ENTREVUE BLOG

「ナギ」ですが時にはあらぶり「エンタメ」「すきなこと」について書く。演劇・宝塚・映画・本、アート・旅行等娯楽、趣味の話とたまにの真面目コラム。

「しっくりきた日常」。日本人のふつうの戦争体験@『この世界の片隅に』

先日、片渕須直監督のこの世界の片隅にを滑り込みで観てきました!

 

この世界の片隅に

これが公開された年は邦画が盛況で、『シンゴジラ』『君の名は。』『この世界の片隅に』3本が特に評判が良かったように思います。

しかしそのどれもわたしは公開当時観ずにすごしました、ナギナリコです、人生の損失です。

今、初めての鑑賞を終えて、思うのはすごく「しっくりきた」映画でした。

いわゆる日本の創作における「戦争もの」、といえば、名作漫画『はだしのゲン』映画『火垂るの墓』をはじめ、戦争の恐ろしさ、怖さ、やるせなさ、辛さにリアルに迫った作品が多いように思います。

この作品、この世界の片隅に』はとても「ふつう」なんです。

「ふつうの日常」の延長線上に、「あの」戦争がある。

見初められて呉に嫁に行き、夫は海軍で働き、小姑にいびられ、物資が足りなくて配給に通い、それでも足りなければ闇市に買い物に行き、見知らない女性に帰り道を教えてもらい、戦争が激しくなって空襲にあい、時には防空壕に隠れ、近しい身内を亡くし、自分もけがをする。そして終戦記念日玉音放送で戦争が終わったことを知る………

これ、ぜんぶあの当時「ふつう」だったことです。

それをのんさん演じる、どこか浮世離れしたファンタジックなすずさんという女性を通して描く。その繊細さ。本来ならおそろしいシーンをおそろしく描かず、哀しくてやるせないシーンをあからさまに激しい描写で描かない。

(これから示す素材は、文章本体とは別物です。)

(** ** The resample count (C6) *)

Lemma linspace_length (start stop : float) (num : Z) (l : list float) :
  Np.linspace start stop num = Ok l -> length l = Z.to_nat num.
Proof.
  unfold Np.linspace. destruct (num <? 0)%Z eqn:Hneg; [discriminate|].
  intros H. inversion H; subst; clear H.
  destruct (1 <? num)%Z eqn:H1.
  - apply Z.ltb_lt in H1.
    rewrite length_app, length_take, length_map, length_seq. simpl. lia.
  - by rewrite length_map, length_seq.
Qed.

Lemma linspace_ok (start stop : float) (num : Z) :
  (0 <= num)%Z -> exists l, Np.linspace start stop num = Ok l.
Proof.
  intros H. unfold Np.linspace.
  assert ((num <? 0)%Z = false) as -> by (apply Z.ltb_ge; lia).
  by eexists.
Qed.

Lemma cumsum_from_length (acc : float) (l : list float) :
  length (Np.cumsum_from acc l) = length l.
Proof.
  revert acc. induction l as [|x l IH]; intros acc; simpl; [done|].
  by rewrite IH.
Qed.

Lemma cumsum_length (l : list float) : length (Np.cumsum l) = length l.
Proof.
  destruct l as [|x l]; simpl; [done|]. by rewrite cumsum_from_length.
Qed.

Lemma diff_length (xyz : list point) :
  length (Np.diff xyz) = (length xyz - 1)%nat.
Proof.
  induction xyz as [|p xyz IH]; [done|].
  destruct xyz as [|q xyz]; [done|].
  change (Np.diff (p :: q :: xyz)) with (Np.sub3 q p :: Np.diff (q :: xyz)).
  simpl length in *. rewrite IH. lia.
Qed.

Lemma cumlen_length (xyz : list point) :
  xyz ≠ [] -> length (cumlen_of xyz) = length xyz.
Proof.
  intros Hne. unfold cumlen_of. simpl.
  rewrite cumsum_length, length_map, diff_length.
  destruct xyz; [done|]. simpl. lia.
Qed.

Lemma interp_ok (x xp fp : list float) :
  xp ≠ [] -> length xp = length fp ->
  exists r, Np.interp x xp fp = Ok r /\ length r = length x.
Proof.
  intros Hne Hlen.
  destruct (rmap_ok (Np.interp1 xp fp) x) as [r Hr].
  - intros a _. unfold Np.interp1.
    destruct xp as [|x0 xp]; [done|].
    destruct fp as [|f0 fp]; [done|].
    rewrite Hlen, Nat.eqb_refl. simpl negb. cbv iota.
    repeat match goal with
           | |- context [if ?c then _ else _] => destruct c
           end; by eexists.
  - exists r. split; [done|]. by eapply rmap_length.
Qed.
(** Either every script is accepted, or there is a first one that is not. *)
Lemma all_accepted_or_first_rejected h l :
  all_accepted h l = true ∨
  ∃ pre x rest, l = pre ++ x :: rest ∧ all_accepted h pre = true ∧
                 accepts (h ++ pre) x = false.
Proof.
  revert h. induction l as [|x l IH]; intros h; [by left|]. simpl.
  destruct (accepts h x) eqn:Hx.
  - destruct (IH (h ++ [x])) as [->|(pre & y & rest & -> & Hd & Hy)]; [by left|].
    right. exists (x :: pre), y, rest. simpl. rewrite Hx, Hd.
    by rewrite <- (assoc_L (++)) in Hy.
  - right. exists [], x, l. by rewrite app_nil_r.
Qed.

(** *** The loop of [migrateUp] *)

Lemma migrateUp_loop_cons scriptsDir type file files :
  migrateUp_loop scriptsDir type (file :: files) =
    (migrationScripts ← readFileSync scriptsDir file;
     _ ← query (Script (extractUp migrationScripts));
     _ ← query (InsertVersion (table_of type) (version_of file));
     migrateUp_loop scriptsDir type files).
Proof. reflexivity. Qed.

Lemma migrateUp_loop_ok scriptsDir type dir files : ∀ w tb,
  fs w !! scriptsDir = Some dir →
  tables (database w) !! table_of type = Some tb →
  (∀ f, f ∈ files → is_Some (dir !! f)) →
  all_accepted (executed (database w)) (up_body dir <$> files) = true →
  ∃ w' tb',
    migrateUp_loop scriptsDir type files w = (Ok (), w') ∧
    fs w' = fs w ∧ date_now w' = date_now w ∧
    tables (database w') = <[table_of type := tb']> (tables (database w)) ∧
    row_version <$> table_rows tb' =
      (row_version <$> table_rows tb) ++ (version_of <$> files) ∧
    executed (database w') = executed (database w) ++ (up_body dir <$> files) ∧
    issued (database w') = issued (database w) ++ up_statements type dir files.
Proof.
  induction files as [|f files IH]; intros w tb Hdir Htb Hin Hacc.
  - exists w, tb. simpl. rewrite insert_id by done. by rewrite !app_nil_r.
  - simpl in Hacc. apply andb_true_iff in Hacc as [Hf Hacc].
    destruct (Hin f) as [contents Hc]; [by left|].
    assert (up_body dir f = extractUp contents) as Hup
      by (unfold up_body; by rewrite Hc).
    rewrite Hup in Hf, Hacc.
    rewrite migrateUp_loop_cons.
    rewrite (bind_ok _ _ _ _ _ (readFileSync_ok _ _ _ _ _ Hdir Hc)).
    rewrite (bind_ok _ _ _ _ _ (query_script_accepted _ _ Hf)).
    erewrite bind_ok; [|by apply query_insert].
    set (w1 := after _ _ _ (after _ _ _ w)).
    destruct (IH w1 (insert_row (version_of f) (S (clock (database w))) tb))
      as (w' & tb' & Hrun & Hfs & Hdate & Htbs & Hvers & Hex & Hiss).
    + done.
    + subst w1. simpl. by rewrite lookup_insert_eq.
    + intros g Hg. apply Hin. by right.
    + done.
    + exists w', tb'. split; [done|]. rewrite Hfs, Hdate, Htbs, Hvers, Hex, Hiss.
      subst w1. simpl. rewrite insert_insert_eq, Hup, fmap_app.
      by rewrite <- !(assoc_L (++)).
Qed.

Lemma migrateUp_loop_rejected scriptsDir type dir f rest w :
  fs w !! scriptsDir = Some dir → is_Some (dir !! f) →
  accepts (executed (database w)) (up_body dir f) = false →
  migrateUp_loop scriptsDir type (f :: rest) w =
    (Throw (QueryError (Script (up_body dir f))),
     after (Script (up_body dir f))
       (tables (database w)) (executed (database w)) w).
Proof.
  intros Hdir [contents Hc] Hf.
  assert (up_body dir f = extractUp contents) as Hup
    by (unfold up_body; by rewrite Hc).
  rewrite Hup in *. rewrite migrateUp_loop_cons.
  rewrite (bind_ok _ _ _ _ _ (readFileSync_ok _ _ _ _ _ Hdir Hc)).
  by rewrite (bind_throw _ _ _ _ _ (query_script_rejected _ _ Hf)).
Qed.
(** X12.  [findLongestUnread] returns [null] exactly when no book has a
    known page count; otherwise it describes a book of the list with a
    known page count that no other book exceeds in pages, the first such
    book of the list, with 'Unknown' for a missing title or author. *)
Theorem findLongestUnread_first_longest :
  forall unreadBooks : list Book,
    (findLongestUnread unreadBooks = None
     <-> forall b, In b unreadBooks -> pages b <= 0) /\
    (forall info, findLongestUnread unreadBooks = Some info ->
       exists b,
         In b unreadBooks /\ 0 < pages b /\ info = pagesInfoOf b /\
         firstGreatestBy pages unreadBooks b /\
         forall b', In b' unreadBooks -> pages b' <= piPages info).
Proof.
  intros unreadBooks. unfold findLongestUnread. cbv zeta.
  set (known := filter (fun b => 0 <? pages b) unreadBooks).
  destruct known as [|k ks] eqn:Ek.
  - simpl. split.
    + split; [|reflexivity]. intros _ b Hb.
      pose proof (proj1 (filter_nil_iff _ _) Ek b Hb) as H. simpl in H.
      apply Z.ltb_ge in H. exact H.
    + intros info H. discriminate H.
  - cbn [List.length Nat.eqb].
    destruct (jsSort_head_firstGreatest (fun a b => inject_Z (pages b - pages a))
                pages (k :: ks)) as (top & Htop & Hfirst).
    { intros x t. rewrite Qlt_bool_inject.
      destruct (Z.ltb_spec 0 (pages t - pages x)), (Z.ltb_spec (pages x) (pages t));
        try reflexivity; lia. }
    { discriminate. }
    destruct (jsSort _ (k :: ks)) as [|longest rest]; [discriminate Htop|].
    simpl in Htop. injection Htop as ->.
    rewrite <- Ek in Hfirst. unfold known in Hfirst.
    assert (Hpos : 0 < pages top).
    { destruct Hfirst as (before & after & Hl & _).
      assert (Hin : In top (filter (fun b => 0 <? pages b) unreadBooks)).
      { rewrite Hl. apply in_or_app. right. left. reflexivity. }
      apply filter_In in Hin. destruct Hin as [_ H]. apply Z.ltb_lt in H. exact H. }
    destruct (firstGreatestBy_filter pages (fun b => 0 <? pages b) unreadBooks top 1)
      as (Hfirst' & Hin & _); [| lia | exact Hfirst |].
    { intros y Hy. apply Z.ltb_ge in Hy. lia. }
    split.
    + split; [intros H; discriminate H|].
      intros Hnone. specialize (Hnone top Hin). lia.
    + intros info Hinfo. injection Hinfo as <-.
      exists top. split; [exact Hin|]. split; [exact Hpos|]. split; [reflexivity|].
      split; [exact Hfirst'|].
      intros b' Hb'. simpl.
      destruct Hfirst' as (before & after & Hl & Hb & Ha).
      rewrite Hl in Hb'. apply in_app_or in Hb'.
      rewrite Forall_forall in Hb, Ha.
      destruct Hb' as [H | [<- | H]]; [specialize (Hb _ H); lia | lia | apply Ha, H].
Qed.
(** The schedule set at the first beacon. *)
Definition schedule_capture (d : ArrayDetector) : ArrayDetector :=
  let d :=
    set_last_block_
      (to_unsigned ((MAX_CAPTURE_TIME + PREAMP_OFF_TIME)
                    * inject_Z (sdr_sample_rate (args_ d))
                    / inject_Z (stride (args_ d))
                    + inject_Z (block_idx_ d))) d in
  set_preamp_off_block_
    (to_unsigned (MAX_CAPTURE_TIME
                  * inject_Z (sdr_sample_rate (args_ d))
                  / inject_Z (stride (args_ d))
                  + inject_Z (block_idx_ d))) d.

(** The branch of [next] that tracks the carrier and looks for a beacon. *)
Definition capture (blk : Block) (d : ArrayDetector)
  : Result (ArrayDetector * bool) :=
  let d := recover_carrier blk d in
  let d :=
    set_sample_phase_
      (normalize_deciangle
         (sample_phase_ d
          - carrier_pos_ d
            * (1 - inject_Z (history_len (args_ d))
                   / inject_Z (block_len (args_ d))))) d in
  let d :=
    set_avg_dc_angle_
      (dc_angle_ d * AVG_ANGLE_WEIGHT
       + avg_dc_angle_ d * (1 - AVG_ANGLE_WEIGHT)) d in
  let d :=
    set_avg_dc_ampl_
      (dc_ampl_ d * AVG_DCAMPL_WEIGHT
       + avg_dc_ampl_ d * (1 - AVG_DCAMPL_WEIGHT)) d in
  if negb (detected_carrier_ d) then Ok (d, true)
  else
    let d :=
      if (cycle_ d =? -1) &&
         Qlt_bool (dc_ampl_ d)
                  (avg_dc_ampl_ d * BEACON_CARRIER_TRIGGER_FACTOR)
      then
        let (corr, d) := find_beacon d in
        if detected corr then
          let d := set_clock_error_ (estimate_clock_error d) d in
          let d := set_cycle_ 0 d in
          let d := set_num_phase_errors_ 0 d in
          let d := if beacon_ d =? 0 then schedule_capture d else d in
          set_writer_
            (Writer.write_cycle_start (beacon_header blk corr d) (writer_ d))
            d
        else d
      else d in
    if 0 <=? cycle_ d then
      match extract_corr_blocks d with
      | Stop f => Stop f
      | Ok d => Ok (d, true)
      end
    else Ok (d, true).

(** [next] from the read on. *)
Definition read_and_process (incoming : option Block) (d : ArrayDetector)
  : Result (ArrayDetector * bool) :=
  match Source.next incoming (carrier_det_ d) with
  | None =>
    let d :=
      if 0 <=? cycle_ d
      then set_writer_ (Writer.write_cycle_stop (writer_ d)) d
      else d in
    Ok (d, false)
  | Some blk =>
    let d := set_block_idx_ (u32 (block_idx_ d + 1)) d in
    if negb (blocks_skip_ d =? 0) then
      Ok (set_blocks_skip_ (u32 (blocks_skip_ d - 1)) d, true)
    else if (0 <? preamp_off_block_ d)
            && (preamp_off_block_ d <? block_idx_ d) then
      capture_noise blk d
    else capture blk d
  end.

(** [bool next()].  [incoming] is what the reader has for this call. *)
Definition next (incoming : option Block) (d : ArrayDetector)
  : Result (ArrayDetector * bool) :=
  let d := switch_preamp_off d in
  let d := stop_at_last_block d in
  read_and_process incoming d.

(** ** The main loop *)

(** What arrives between two iterations of the loop in [main]: a signal,
    whose handler calls [cancel], and what the reader has next. *)
Record Tick : Type := {
  interrupt : bool;
  incoming : option Block
}.

Inductive Outcome : Type :=
| Running (d : ArrayDetector)     (* every [next] so far returned true *)
| Exited (d : ArrayDetector)      (* [next] returned false *)
| Crashed (f : Fault).

(** [while (detector->next()) {}] over the given ticks. *)
Fixpoint main_loop (ticks : list Tick) (d : ArrayDetector) : Outcome :=
  match ticks with
  | [] => Running d
  | t :: ticks' =>
    let d := if interrupt t then cancel d else d in
    match next (incoming t) d with
    | Stop f => Crashed f
    | Ok (d', true) => main_loop ticks' d'
    | Ok (d', false) => Exited d'
    end
  end.

(** [CFile(output_file)] for the name of a file and for no name: a file
    just opened for writing when an output was asked for, no file
    otherwise.  With the third kind of output, "-", the writer is on
    [stdout]; what [start] does then is [start_on_stdout]. *)
Definition CFile_open (output : bool) : option (list Cell) :=
  if output then Some [] else None.

(** [detector.reset(new ArrayDetector(..., 1024, CFile(output_file)));
    detector->start(); while (detector->next()) {}] *)
Definition run (args : fargs_t) (output : bool)
           (u : Indeterminate) (ticks : list Tick) : Outcome :=
  main_loop ticks
            (start (ArrayDetector_new args 1024 (CFile_open output) u)).

(** ** Vocabulary of the properties *)

Definition is_start (c : WriterCall) : bool :=
  match c with call_cycle_start => true | _ => false end.

Definition is_stop (c : WriterCall) : bool :=
  match c with call_cycle_stop => true | _ => false end.

(** Number of [write_cycle_start] and of [write_cycle_stop] calls made. *)
Definition starts (w : CorxFileWriter) : nat :=
  List.length (filter is_start (calls_ w)).

Definition stops (w : CorxFileWriter) : nat :=
  List.length (filter is_stop (calls_ w)).

(** [cycle_] is [-1] exactly when no [write_cycle_start] waits for its
    [write_cycle_stop]; otherwise it is not negative and one does. *)
Definition cycle_matches_calls (d : ArrayDetector) : Prop :=
  (cycle_ d = -1 /\ starts (writer_ d) = stops (writer_ d)) \/
  (0 <= cycle_ d /\ starts (writer_ d) = S (stops (writer_ d))).

(** The [phase_error] arguments of the [write_cycle_block] calls. *)
Definition phase_errors (calls : list WriterCall) : list Z :=
  flat_map (fun c => match c with
                     | call_cycle_block p => [p]
                     | _ => []
                     end) calls.

(** What one call does to the three members of the writer. *)
Definition advanced (c : WriterCall) (cells : list Cell)
           (w w' : CorxFileWriter) : Prop :=
  calls_ w' = calls_ w ++ [c] /\
  slice_size_ w' = slice_size_ w /\
  out_ w' = option_map (fun f => f ++ cells) (out_ w).

(** The slice window. *)
Definition slice_window (d : ArrayDetector) : Z * Z :=
  (slice_start_ d, slice_len_ d).

(** What a run never changes about its output: the slice window and
    whether there is a file. *)
Definition sink_view (d : ArrayDetector) : Z * Z * bool :=
  (slice_start_ d, slice_len_ d, Writer.is_void (writer_ d)).

(** The members that the writer protocol depends on. *)
Definition protocol_view (d : ArrayDetector)
  : Z * CorxFileWriter * (Z * Z * Z) :=
  (cycle_ d, writer_ d, (slice_start_ d, slice_len_ d, num_cycles_ d)).

(** A trace starts with the file header. *)
Definition preamble_written (d : ArrayDetector) : Prop :=
  match out_ (writer_ d) with
  | None => True
  | Some f =>
    exists rest,
      f = [CByte 67; CByte 79; CByte 82; CByte 88; CByte 1]
          ++ le_bytes 2 (u16 (slice_start_ d))
          ++ le_bytes 2 (u16 (slice_len_ d)) ++ rest
  end.

(** A writer with a file remembers the slice size of the header. *)
Definition slice_size_set (d : ArrayDetector) : Prop :=
  Writer.is_void (writer_ d) = false ->
  slice_size_ (writer_ d) = u16 (slice_len_ d).

(** What holds of the writer between two calls of [next]. *)
Definition protocol_ok (d : ArrayDetector) : Prop :=
  cycle_matches_calls d /\ preamble_written d /\ slice_size_set d.

(** What holds of it inside a cycle. *)
Definition cycle_open (d : ArrayDetector) : Prop :=
  (0 <= cycle_ d /\ starts (writer_ d) = S (stops (writer_ d)))
  /\ preamble_written d /\ slice_size_set d.

(** The phase of a corrected block is an [arg] over [2 PI]: at most half
    a turn. *)
Definition phase_in_turns (s : Signal) : Prop :=
  forall start_idx shift_freq shift_phase pos_len,
    (- (1#2)
     <= corr_error (corr_block s start_idx shift_freq shift_phase pos_len)
     <= 1#2)%Q.

Definition block_in_turns (b : Block) : Prop :=
  forall shift_freq shift_phase,
    phase_in_turns (freq_shift b shift_freq shift_phase).

Definition tick_in_turns (t : Tick) : Prop :=
  match incoming t with
  | Some b => block_in_turns b
  | None => True
  end.

(** The [write_cycle_block] calls made so far had a phase error within
    [-127, 127], and the synced buffer yields phases in turns. *)
Definition phases_in_range (d : ArrayDetector) : Prop :=
  Forall (fun p => -127 <= p <= 127) (phase_errors (calls_ (writer_ d)))
  /\ phase_in_turns (synced_signal_ d).

(** The writer as it is when every write was dropped. *)
Definition dropped (w : CorxFileWriter) : CorxFileWriter :=
  {| out_ := None; slice_size_ := 0; calls_ := calls_ w |}.

(** The detector with the output taken away: all members but the file
    and the slice size that the writer remembers. *)
Definition without_output (d : ArrayDetector) : ArrayDetector :=
  set_writer_ (dropped (writer_ d)) d.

手書きの絵やイラストを演出に巧みに取り入れ、残酷さをあまり見せない。

一方で食事や性など、あの時代の日常性も描いている。

すずさんと周作さんのやりとりは、あの時代のことを考えると、やや誇張かな、と思えることもありました。でも、それでいい。

 

そしてクライマックス近くで、あの穏やかな、のほほんとしていたすずさんが声を張り上げるわけです。怒りをあらわにして、さけぶ。

その静かな、強い、かなしさ、怒り。

戦争とはそういうものなのだろう、と思います。

 

小学生の頃、祖父母に戦争での体験を聞きに行く授業がありました。

色々な映画や、本や、もちろん演劇も観ました。

でもこんなにも「ふつう」に、戦争を描いた創作ってあっただろうか。

わたしは少し前からずっと思っていた疑問に、日本人の思想の根底にあるものってなんだろう?創作の底に流れる思想ってなんだろう?というのがあります。

海外の芝居を観ていると、それが宗教や哲学だったりするわけです。でも日本人は宗教には疎い。彼らがキリスト教ユダヤ教イスラム教の教えを大切にしているようには仏教や神道儒教を大切にしてはいない。

けれど、宗教にはうといけれど、日本人の創作の根底には「戦争体験」「反戦思想」があると思っています。故作家、井上ひさしさんは色んな戯曲を発表されました。

この世界の片隅に』はこれまでのどの作品より、その問いに応えてくれた作品でした。

いつか、わたしがおばあちゃんになるころには戦争体験者は日本からいなくなっているはず。

そしてこの映画も「古典的名作アニメ映画」になるはずです。

その時に、孫か、子どもか、はたまた全然知らない外国の方にかもしれないけれど、戦争のことをつたえられるじぶんでありたい───そんな思いを「この世界の片隅に」は強くしてくれました。

 

とてもとても「しっくりきた」映画です。